I notice on a regular basis Pete your constant references to IMAGE restores. Being a malware researcher over the years i always run malware thru a test machine to monitor behavior & changes to better assist users who got in trouble. I spent enormous time, sometimes 48 hours without sleep to address and assist users in a HijackThis forum i worked at online. With that i not only fell out of the loop of bringing my own system into line with the times but never really gave serious thought to imaging.

All that is changed since then, with the onset of great rollback apps like FD-ISR which i took for granted as a reliable substitute for imaging, but when something does go amiss and theres no other alternative to turn, imaging is the very final line of recovery that saves from loss of time, effort & work.

Recently i let loose a file-infector virus myself, and not a rootkit or other malware that mimicked something very similiar that happened to me back in the 98 days where i lost a whole drive of data without possibility of recovery, only in this case no outright delete but corruption of every single exe file on a system WITH first-defense. It rendered ALL my snapshots, including the $ISR directory adversely affected even though FD-ISR was able to salvage some of them, the others were beyond recovery, and even the ones working had some programs affected leaving no choice but to wipe that partition afresh and start over.

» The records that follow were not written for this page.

Lemma split_rest (es : list (TrieNode Slot)) (n : nat) (nn : TrieNode Slot) (hint m : nat) :
  es !! n = Some nn ->
  length (split (new_edge es hint) n (length es) m) = S (length es) /\
  forall i, i <> n -> i < length es -> split (new_edge es hint) n (length es) m !! i = es !! i.
Proof.
  intros Hnn. pose proof (lookup_lt_Some _ _ _ Hnn) as Hn.
  set (fresh := mk_node [] vh_empty (repeat None hint)).
  assert (E0 : (es ++ [fresh]) !! n = Some nn) by (rewrite lookup_app_l; auto).
  assert (E1 : (es ++ [fresh]) !! length es = Some fresh)
    by (apply list_lookup_middle; reflexivity).
  unfold split, new_edge. fold fresh. rewrite E0, E1. cbv beta iota zeta.
  set (nd_n := mk_node (take m (label nn)) (value fresh) (data fresh)).
  set (nd_s := mk_node (drop m (label nn)) (value nn) (data nn)).
  set (es2 := <[length es := nd_s]> (<[n := nd_n]> (es ++ [fresh]))).
  assert (H2n : es2 !! n = Some nd_n).
  { unfold es2. rewrite list_lookup_insert_ne by lia.
    apply list_lookup_insert_eq. rewrite length_app. simpl. lia. }
  unfold put. rewrite H2n. split.
  - unfold es2. rewrite !length_insert, length_app. simpl. lia.
  - intros i Ne Hi. rewrite list_lookup_insert_ne by congruence. unfold es2.
    rewrite list_lookup_insert_ne by lia. rewrite list_lookup_insert_ne by congruence.
    apply lookup_app_l. exact Hi.
Qed.

End SplitRest.

(** ** Splitting a node at label offset [m]: [split] *)

Section Split.
Context {Slot : Type} (es es1 : list (TrieNode Slot)) (n : nat) (nn : TrieNode Slot) (m : nat)
  (s0 : Slot) (T : list (option nat)).
Hypothesis Hw : wf es.
Hypothesis Hn : es !! n = Some nn.
Hypothesis Hm : m < length (label nn).
Hypothesis Hm1 : n <> 0 -> 1 <= m.
Hypothesis Hlen1 : length es1 = S (length es).
Hypothesis Hn1 : es1 !! n = Some (mk_node (take m (label nn)) s0 T).
Hypothesis HN1 : es1 !! length es = Some (mk_node (drop m (label nn)) (value nn) (data nn)).
Hypothesis Hold1 : forall i, i <> n -> i < length es -> es1 !! i = es !! i.
Hypothesis HT : forall c, in_table T c <-> c = length es.

Lemma split_n_lt : n < length es.
Proof. exact (lookup_lt_Some _ _ _ Hn). Qed.

Lemma split_len_take : length (take m (label nn)) = m.
Proof. rewrite length_take. lia. Qed.

Lemma split_len_drop : length (drop m (label nn)) = length (label nn) - m.
Proof. apply length_drop. Qed.

Lemma split_child_fwd (c : nat) (nc : TrieNode Slot) (a : Z) (r : list Z) :
  c <> 0 -> es !! c = Some nc -> label nc = a :: r ->
  exists nc1 r1, es1 !! c = Some nc1 /\ label nc1 = a :: r1.
Proof.
  intros Hc0 Hc Hl. pose proof (lookup_lt_Some _ _ _ Hc) as Hcl.
  destruct (decide (c = n)) as [->|Ne].
  - rewrite Hn in Hc. injection Hc as <-. pose proof (Hm1 Hc0).
    exists (mk_node (take m (label nn)) s0 T), (take (m - 1) r). split; auto. simpl.
    rewrite Hl. destruct m as [|m']; [lia|]. simpl. rewrite Nat.sub_0_r. reflexivity.
  - exists nc, r. rewrite Hold1 by auto. auto.
Qed.

Lemma split_child_bwd (c : nat) (nc1 : TrieNode Slot) (a : Z) (r : list Z) :
  c <> 0 -> c < length es -> es1 !! c = Some nc1 -> label nc1 = a :: r ->
  exists nc r0, es !! c = Some nc /\ label nc = a :: r0.
Proof.
  intros Hc0 Hcl Hc Hl. destruct (decide (c = n)) as [->|Ne].
  - rewrite Hn1 in Hc. injection Hc as <-. simpl in Hl. pose proof (Hm1 Hc0).
    exists nn. destruct (label nn) as [|b r0]; [simpl in Hm; lia|].
    destruct m as [|m']; [lia|]. simpl in Hl. injection Hl as -> _. eauto.
  - rewrite Hold1 in Hc by auto. eauto.
Qed.

Lemma split_first (c : nat) : c < length es -> (c = n -> 1 <= m) ->
  first_atom es1 c = first_atom es c.
Proof.
  intros Hc Hcn. unfold first_atom. destruct (decide (c = n)) as [->|Ne].
  - rewrite Hn, Hn1. simpl. specialize (Hcn eq_refl).
    destruct (label nn) as [|b r0]; [rewrite take_nil; reflexivity|]. destruct m; [lia|]. reflexivity.
  - rewrite Hold1 by auto. reflexivity.
Qed.

Lemma sp_le (kb : nat) : kb <= m -> (sp_node (length es) n m) n kb = n /\ (sp_off n m) n kb = kb.
Proof. intros H. unfold sp_node, sp_off. case_decide; [lia|]. auto. Qed.

Lemma sp_gt (kb : nat) : m < kb -> (sp_node (length es) n m) n kb = length es /\ (sp_off n m) n kb = kb - m.
Proof. intros H. unfold sp_node, sp_off. case_decide; [|tauto]. auto. Qed.

Lemma sp_other (x kb : nat) : x <> n -> (sp_node (length es) n m) x kb = x /\ (sp_off n m) x kb = kb.
Proof. intros H. unfold sp_node, sp_off. case_decide; [tauto|]. auto. Qed.

Lemma bk_N (j : nat) : (bk_node (length es) n) (length es) = n /\ (bk_off (length es) m) (length es) j = m + j.
Proof. unfold bk_node, bk_off. case_decide; [|tauto]. auto. Qed.

Lemma bk_other (x j : nat) : x <> length es -> (bk_node (length es) n) x = x /\ (bk_off (length es) m) x j = j.
Proof. intros H. unfold bk_node, bk_off. case_decide; [tauto|]. auto. Qed.

Lemma split_drop_m : drop m (label nn) = nth m (label nn) 0%Z :: drop (S m) (label nn).
Proof. apply drop_cons_nth. exact Hm. Qed.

Thankfully, ALL my FD-ISR reserved ARCHIVES made for successful recovery of the individual snapshots by re-creating them again being they were storaged away from the machine on alternative drives/partitions.

So everytime now when i read all the heavy discussion over IMAGING it becomes very clear & wise that IMAGING alone is extremely vital to maintaining a reliable productive environment without too much loss of time and certainly makes up for loss of critical effort and work.